Hoy, 16 de abril, la Iglesia celebra a:

by AdminObra

 

  1. SANTOS MÁRTIRES LÉONIDAS, CARISSA, GALINA, TEODORA, NICA, NUNENCIA, CALLÍS y BASILISA. Corinto. Torturados y arrojados al mar. (s. III).
  2. San OPTATO, mártir, y 17 COMPAÑEROS. Zaragoza. Bajo Diocleciano fueron ejecutados después de sufrir tormento. (s. IV).
  3. Santa ENGRACIA, virgen y mártir. Zaragoza. Sufrió duros suplicios. (s. IV).
  4. Santos CAYO y CREMENCIO, mártires. Zaragoza. En la misma persecución perseveraron en la fe y en las torturas. (s.

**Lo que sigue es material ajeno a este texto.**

(* ===== verification/TimeState.v ===== *)
(** * The published time state (src/nvx-rs/src/guest/time/state.rs)

    The state file of the guest's time tools: its records and tokens, its text and the reader of it,
    and the updates that every process makes by reading, changing and replacing the file: the polls of
    the discipline (daemon.rs), the repair of a restore (api.rs), the checks (checks.rs), and the count of
    violations (system.rs). Counters wrap, as in the guest's release profile. *)

From S2P Require Import Prelude Cmdline Export Lowering AddressText NetworkArguments Endpoints Canonical TemplateKey RestorePacket ClockMath GuestText BootLog.

(** ** Tokens: enumerations with one spelling each *)

Class Token {A : Type} (spell : A -> string) (tokens : list A) : Prop := {
  token_all : forall a, a ∈ tokens;
  token_distinct : forall a b, bytes_of (spell a) = bytes_of (spell b) -> a = b;
}.

(** [parse] of the macro [tokens!]. *)
Definition parse_token {A} (spell : A -> string) (tokens : list A) (text : list byte) : option A :=
  List.find (fun token => bool_decide (text = bytes_of (spell token))) tokens.

Inductive CheckStatus : Type := StatusPending | StatusOk | StatusFail.
Inductive Discontinuity : Type := NoDiscontinuity | DStep | DRestore.
Inductive DowntimeSource : Type := NoDowntime | DowntimeUtc | DowntimeMonotonic.
Inductive SampleRejection : Type := NoRejection | RejectUncertain | RejectTsc | RejectInvalid.

Definition spell_check (self : CheckStatus) : string := match self with StatusPending => "pending" | StatusOk => "ok" | StatusFail => "fail" end.
Definition spell_discontinuity (self : Discontinuity) : string := match self with NoDiscontinuity => "none" | DStep => "step" | DRestore => "restore" end.
Definition spell_downtime (self : DowntimeSource) : string := match self with NoDowntime => "none" | DowntimeUtc => "utc" | DowntimeMonotonic => "monotonic" end.
Definition spell_rejection (self : SampleRejection) : string :=
  match self with NoRejection => "none" | RejectUncertain => "G_SAMPLE_UNCERTAIN" | RejectTsc => "G_SAMPLE_TSC" | RejectInvalid => "G_SAMPLE_INVALID" end.
Definition spell_host (self : HostClockStatus) : string :=
  match self with Unknown => "unknown" | Synchronized => "synchronized" | FreeRunning => "free-running" | Unreliable => "unreliable" end.

Definition check_tokens : list CheckStatus := [StatusPending; StatusOk; StatusFail].
Definition discontinuity_tokens : list Discontinuity := [NoDiscontinuity; DStep; DRestore].
Definition downtime_tokens : list DowntimeSource := [NoDowntime; DowntimeUtc; DowntimeMonotonic].
Definition rejection_tokens : list SampleRejection := [NoRejection; RejectUncertain; RejectTsc; RejectInvalid].
Definition host_tokens : list HostClockStatus := [Unknown; Synchronized; FreeRunning; Unreliable].

(** ** The state *)

Record CheckState := mkCheckState {
  ck_status : option CheckStatus;
  ck_cpus : Z;
  ck_elapsed_us : Z;
  ck_cpu_us : Z;
  ck_generation : Z;
  ck_failures : option Z;
}.

Definition default_check : CheckState := mkCheckState None 0 0 0 0 None.

Record TimeState := mkTimeState {
  st_generation : Z;
  checks : list CheckState;
  st_tsc_hz : Z;
  st_lapic_hz : Z;
  discontinuities : Z;
  last_discontinuity : Discontinuity;
  last_step_ns : Z;
  last_step_realtime_ns : Z;
  last_downtime_ns : Z;
  last_downtime_source : DowntimeSource;
  synchronized : bool;
  offset_ns : Z;
  uncertainty_ns : Z;
  frequency_ppb : Z;
  frequency_limited : bool;
  host_status : HostClockStatus;
  host_correction_ppb : Z;
  host_correction_bound_ppb : option Z;
  host_max_error_us : option Z;
  host_disruption : Z;
  host_test_hooks : bool;
  samples : Z;
  rejected_samples : Z;
  last_sample_error : SampleRejection;
  violations : Z;
}.

Definition default_state : TimeState :=
  mkTimeState 0 [mkCheckState (Some StatusPending) 0 0 0 0 None; default_check; default_check] 0 0 0 NoDiscontinuity 0 0 0 NoDowntime
    false 0 0 0 false Unknown 0 None None 0 false 0 0 NoRejection 0.

(** [Phase::CHECKS]. *)
Definition CHECKS : list Phase := [Boot; Capture; Restore].

Definition check_index (self : Phase) : option nat :=
  match self with Boot => Some 0%nat | Capture => Some 1%nat | Restore => Some 2%nat | Runtime => None end.

(** ** The reader *)

(** The keys that [set] knows: a phase's field, or a field of the state. *)
Inductive CheckField : Type := FStatus | FCpus | FElapsedUs | FCpuUs | FGeneration | FFailures.

Inductive StateKey : Type :=
| KGeneration | KTscHz | KLapicHz | KDiscontinuities | KLastDiscontinuity | KLastStepNs | KLastStepRealtimeNs | KLastDowntimeNs
| KLastDowntimeSource | KSynchronized | KOffsetNs | KUncertaintyNs | KFrequencyPpb | KFrequencyLimited | KHostStatus | KHostCorrectionPpb
| KHostCorrectionBoundPpb | KHostMaxErrorUs | KHostDisruption | KHostTestHooks | KSamples | KRejectedSamples | KLastSampleError | KViolations.

Definition spell_field (self : CheckField) : string :=
  match self with
  | FStatus => "status" | FCpus => "cpus" | FElapsedUs => "elapsed_us" | FCpuUs => "cpu_us" | FGeneration => "generation" | FFailures => "failures"
  end.

Definition spell_key (self : StateKey) : string :=
  match self with
  | KGeneration => "generation" | KTscHz => "tsc_hz" | KLapicHz => "lapic_hz" | KDiscontinuities => "discontinuities"
  | KLastDiscontinuity => "last_discontinuity" | KLastStepNs => "last_step_ns" | KLastStepRealtimeNs => "last_step_realtime_ns"
  | KLastDowntimeNs => "last_downtime_ns" | KLastDowntimeSource => "last_downtime_source" | KSynchronized => "synchronized"
  | KOffsetNs => "offset_ns" | KUncertaintyNs => "uncertainty_ns" | KFrequencyPpb => "frequency_ppb" | KFrequencyLimited => "frequency_limited"
  | KHostStatus => "host_status" | KHostCorrectionPpb => "host_correction_ppb" | KHostCorrectionBoundPpb => "host_correction_bound_ppb"
  | KHostMaxErrorUs => "host_max_error_us" | KHostDisruption => "host_disruption" | KHostTestHooks => "host_test_hooks"
  | KSamples => "samples" | KRejectedSamples => "rejected_samples" | KLastSampleError => "last_sample_error" | KViolations => "violations"
  end.

Definition all_fields : list CheckField := [FStatus; FCpus; FElapsedUs; FCpuUs; FGeneration; FFailures].
Definition all_keys : list StateKey :=
  [KGeneration; KTscHz; KLapicHz; KDiscontinuities; KLastDiscontinuity; KLastStepNs; KLastStepRealtimeNs; KLastDowntimeNs; KLastDowntimeSource;
   KSynchronized; KOffsetNs; KUncertaintyNs; KFrequencyPpb; KFrequencyLimited; KHostStatus; KHostCorrectionPpb; KHostCorrectionBoundPpb;
   KHostMaxErrorUs; KHostDisruption; KHostTestHooks; KSamples; KRejectedSamples; KLastSampleError; KViolations].

#[export] Instance state_key_eq_dec : EqDecision StateKey.
Proof. solve_decision. Defined.

(** [number] of the two widths, a number that is a flag, and [bound]. *)
Definition number_u64 (value : list byte) : option Z := std_parse 0 U64_MAX value.
Definition number_i64 (value : list byte) : option Z := std_parse I64_MIN I64_MAX value.
Definition flag (value : list byte) : option bool := n ← number_u64 value; Some (negb (n =? 0)).
Definition bound (value : list byte) : option (option Z) :=
  if bool_decide (value = bytes_of "unknown") then Some None else n ← number_u64 value; Some (Some n).

(** The phase whose name starts a key, and the rest after the underscore. *)
Definition check_key (key : list byte) : option (Phase * list byte) :=
  head (omap (fun phase => rest ← strip_prefix (phase_name phase) key; field ← strip_prefix (bytes_of "_") rest; Some (phase, field)) CHECKS).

IV).
  5. Santo TORIBIO, obispo. Astorga. Bajo el mandato de San León Magno, se enfrentó a la secta de Prisciliano. (s. V).

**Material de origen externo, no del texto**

(* ===== verification/Discipline.v ===== *)
(** * The wall-clock discipline (src/nvx-rs/src/guest/time/system.rs, daemon.rs)

    How the guest takes host time samples and selects one, the corrections of the wall clock that
    follow it, and the poll of the daemon that records the outcome in the time state. What the
    hardware and the kernel answer are inputs: the reads of a latch, and whether an adjustment of the
    clock, or an access to the state file, succeeds. *)

From S2P Require Import Prelude Canonical RestorePacket ClockMath TimeState.

Definition SAMPLE_ATTEMPTS : nat := 3.
Definition SAMPLE_BOUND_NS : Z := 100000.
Definition PORTB_TIME_WINDOW : Z := 0x40.
Definition SYNCHRONIZED_AGE_NS : Z := 128 * NSEC_PER_SEC.
Definition FAST_PERIOD : Z := 16.
Definition SLOW_PERIOD : Z := 64.
Definition FAST_POLLS : Z := 4.

(** ** One sample *)

(** What one latch reads: the TSC before and after the selector write, the realtime clock, the TSC
    after it, and the bytes of the time window. *)
Record Latch := mkLatch { l_before : Z; l_after : Z; l_realtime_ns : Z; l_end : Z; l_bytes : list byte }.

Definition take_sample (latch : Latch) : result TimeSampleError (TimeSample * GuestReads) :=
  let half_cycles := (saturating_sub (l_end latch) (l_after latch) + 1) / 2 in
  let reads := mkGuestReads (l_before latch) (l_after latch) (l_realtime_ns latch) (Z.min U64_MAX (l_after latch + half_cycles)) half_cycles in
  sample ← parse_sample (l_bytes latch); Ok (sample, reads).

  6. San FRUCTUOSO, obispo. Braga. Monje y fundador de monasterios, fue obispo de Dumio, y después del Concilio de Toledo, obispo metropolitano de Braga, sede que rigió con prudencia. (665).
  7. San MAGNO, mártir. Escocia. Siendo príncipe de las Islas Orcadas, abrazó la fe, y enfrentado con el rey de Noruega por haber protestado contra la arrogancia de su pueblo, fe asesinado a traición cuando se presentó desarmado ante él para firmar la paz sobre el dominio de aquellas islas. (1116).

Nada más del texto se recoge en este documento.